Rohrwiegen und Kleinteile bestehen ebenfalls aus Messing, das mit der Minibohrmaschine und

eingespannten Fräsern (vom Zahnarzt ) bearbeitet werden. Rohre wiederum

aus Messingrohren.

Die Schutzblenden sind aus Polystyrol.

Maschinen-Kanonen 3,7cm: Diese Geschütze sind gekaufte Bausätze von M. Zinnecker, die mit Sekundenkleber

zusammengebaut und dann lackiert werden.

Beiboote

Die Victoria Louise hatte 12 Beiboote unterschiedlichster Größe und Bauart an Bord, von der kleinen Jolle mit etwa 5m bis zur Barkasse mit fast 12m Länge.
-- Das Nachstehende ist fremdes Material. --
(** What one item of the input adds: messages, system text and modalities *)
Record addition := mkAddition { ad_messages : list pydict; ad_system : list pystr; ad_modalities : list pystr }.

Definition nothing_added : addition := mkAddition [] [] [].

Definition item_addition (item : pyval) : result addition :=
  match item with
  | PStr s => Ok (mkAddition [["role" :-> text "user"; "content" :-> PStr s]] [] [])
  | PDict d =>
      let item_type := str_or (get "type" d) (str "message") in
      if str_in item_type [str "function_call"; str "custom_tool_call"] then
        arguments ← tool_arguments_payload (match get "arguments" d with PNone => get "input" d | a => a end);
        Ok (mkAddition [["role" :-> text "assistant"; "content" :-> PNone;
                         "tool_calls" :-> PList [PDict ["id" :-> PStr (item_call_id d); "type" :-> text "function";
                           "function" :-> PDict ["name" :-> PStr (str_or_empty (get "name" d));
                                                 "arguments" :-> PStr arguments]]]]] [] [])
      else if str_in item_type [str "function_call_output"; str "custom_tool_call_output"] then
        content ← flatten_function_output (get "output" d);
        Ok (mkAddition [["role" :-> text "tool"; "tool_call_id" :-> PStr (item_call_id d);
                         "content" :-> PStr content]] [] [])
      else if str_in item_type [str "reasoning"; str "reasoning_summary"] then Ok nothing_added
      else
        let role := str_or (get "role" d) (str "user") in
        let '(content, modalities) := content_to_chat_parts (get "content" d) in
        match content, modalities with
        | PStr [], [] | PList [], [] => Ok nothing_added
        | _, _ =>
            if str_in role [str "developer"; str "system"] then
              Ok (mkAddition [] [match content with PStr s => s | PList parts => joined_text parts | _ => [] end] modalities)
            else Ok (mkAddition [["role" :-> PStr role; "content" :-> content]] [] modalities)
        end
  | _ => Ok nothing_added
  end.

(** The loop over the items *)
Fixpoint add_items (acc : addition) (items : list pyval) : result addition :=
  match items with
  | [] => Ok acc
  | item :: rest =>
      a ← item_addition item;
      add_items (mkAddition (ad_messages acc ++ ad_messages a) (ad_system acc ++ ad_system a)
                   (set_union (ad_modalities acc) (ad_modalities a))) rest
  end.

Definition instruction_chunks (instructions : pyval) : list pystr :=
  match instructions with
  | PStr s => if nonempty (strip s) then [s] else []
  | _ => []
  end.

Definition responses_input_to_chat_messages (input_value instructions : pyval) : result (list pydict * list pystr) :=
  let system_chunks := instruction_chunks instructions in
  match input_value with
  | PStr s => Ok (prepend_system system_chunks [["role" :-> text "user"; "content" :-> PStr s]], [])
  | PList items =>
      a ← add_items (mkAddition [] system_chunks []) items;
      Ok (prepend_system (ad_system a) (ad_messages a), ad_modalities a)
  | _ => Ok (prepend_system system_chunks [], [])
  end.

(** ** The request *)

(** The second component of what [responses_to_chat_request] returns *)
Record reply_context := mkContext {
  cx_model : pystr;
  cx_requested_model : pyval;
  cx_modalities : list pystr;
  cx_tools : list pydict;
  cx_stream : bool;
  cx_effort : option pystr;
  cx_thinking : option bool;
}.

Definition optional_item (k : string) (v : option pyval) : pydict :=
  match v with Some x => [k :-> x] | None => [] end.

Definition tool_fields (body : pydict) (tools : list pydict) : result pydict :=
  match tools with
  | [] => Ok []
  | _ =>
      choice ← responses_tool_choice_to_chat (get "tool_choice" body);
      Ok (["tools" :-> PList (map PDict (strip_gateway_tool_extensions tools))]
            ++ optional_item "tool_choice" choice
            ++ match get "parallel_tool_calls" body with
               | PBool b => ["parallel_tool_calls" :-> PBool b]
               | _ => []
               end)
  end.

Definition reasoning_fields (resolved_effort : option pystr) (enable_thinking : option bool) : pydict :=
  let template_kwargs := optional_item "reasoning_effort" (PStr <$> resolved_effort)
                           ++ optional_item "enable_thinking" (PBool <$> enable_thinking) in
  optional_item "reasoning_effort" (PStr <$> resolved_effort)
    ++ match template_kwargs with [] => [] | _ => ["chat_template_kwargs" :-> PDict template_kwargs] end.

Definition responses_to_chat_request (body : pydict) (model : pystr) (thinking_toggle : bool)
    : result (pydict * reply_context) :=
  '(messages, modalities) ← responses_input_to_chat_messages (get "input" body) (get "instructions" body);
  _ ← guard_exn (match messages with [] => false | _ => true end)
        (ResponsesTranslationError (str "The input field must contain at least one message"));
  let tools := responses_tools_to_chat (get "tools" body) in
  from_tools ← tool_fields body tools;
  let effort := match get "reasoning" body with PDict r => get "effort" r | _ => PNone end in
  let '(resolved_effort, enable_thinking) := resolve_reasoning effort thinking_toggle in
  let max_tokens := match get "max_output_tokens" body with
                    | PInt n => if 0 <? n then ["max_tokens" :-> PInt n] else []
                    | _ => []
                    end in
  let stream := truthy (get "stream" body) in
  Ok (["model" :-> PStr model; "messages" :-> PList (map PDict messages)]
        ++ from_tools ++ reasoning_fields resolved_effort enable_thinking ++ max_tokens
        ++ ["stream" :-> PBool stream]
        ++ (if stream then ["stream_options" :-> PDict ["include_usage" :-> PBool true]] else []),
      mkContext model (get "model" body) modalities tools stream resolved_effort enable_thinking).

(** ** The response *)

(** [candidate if isinstance(candidate, int) and not isinstance(candidate, bool)] *)
Definition plain_int (v : pyval) : option Z := as_int v.

Definition numeric (v : pyval) : bool := match v with PInt _ | PBool _ | PFloat _ => true | _ => false end.

Definition token_count (v : pyval) : result Z := if numeric v then py_int v else Ok 0.

Definition usage_dict (usage : pyval) : pydict := match usage with PDict d => d | _ => [] end.

Definition prompt_tokens (usage : pydict) : pyval :=
  py_or (py_or (get "prompt_tokens" usage) (get "input_tokens" usage)) (PInt 0).
Definition completion_tokens (usage : pydict) : pyval :=
  py_or (py_or (get "completion_tokens" usage) (get "output_tokens" usage)) (PInt 0).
Außer den drei Dampfbeibooten waren es neun Boote mit Ruderantrieb.

Die Bootsrümpfe wurden fast alle in Schichtbauweise gefertigt und dann eine Silikonform des jeweiligen Beiboots hergestellt.

So hat man für zukünftige Projekte eine schöne Arbeitserleichterung.

Der Innenausbau der Beiboote wird mit Polystyrol und Sekundenkleber ausgeführt, die Ruder werden aus Rundmessing hergestellt, wobei das Ruderblatt dadurch entsteht, daß man das Messing gefühlvoll mit dem Hämmerchen bearbeitet.

Hier sollte das Messing nicht zu stark geklopft werden denn es teilt sich wenn es zu dünn wird. Diese Anfertigung kleiner Ruder ist vor allen billig und schnell. Die Bootsdavits sind ebenfalls aus Messing hergestellt.

Also mit allen Beibooten an Bord sieht das Schiff ganz schön „beladen„ aus. Die beiden Bootskräne auf dem Mitteldeck wurden ebenfalls aus Polystyrol angefertigt, die Geländer und Steigeisen aus Messingdraht.

Abschließend muss ich sagen, dass der Bau dieses Schiffsmodells mir großen Spaß gemacht hat und es nie langweilig wurde, wenn auch manchmal schöpferische Pausen gemacht wurden.

Die Bauzeit dauert bei mir immer etwas länger da ich beruflich und familiär doch recht gefordert bin und auch nicht zu den Topp-Modellbauern gehöre.

Es ist aber mit der Victoria Louise ein recht ansehnliches Modell entstanden das bei einigen Veranstaltungen doch einiges Interesse weckte.

Sehr viele Infos kann man dem Heft Schiffsmodell Extra Nr.4 „Die Kaiserliche Marine„ entnehmen, auch möchte ich H. Horst Reese danken der mir einige Fotos dieser Schiffsklasse verkauft hat.

Der Baubericht ist hier in sehr kurzer Form ausgeführt aber ich bin kein Schriftsteller, nur Schiffchenbauer.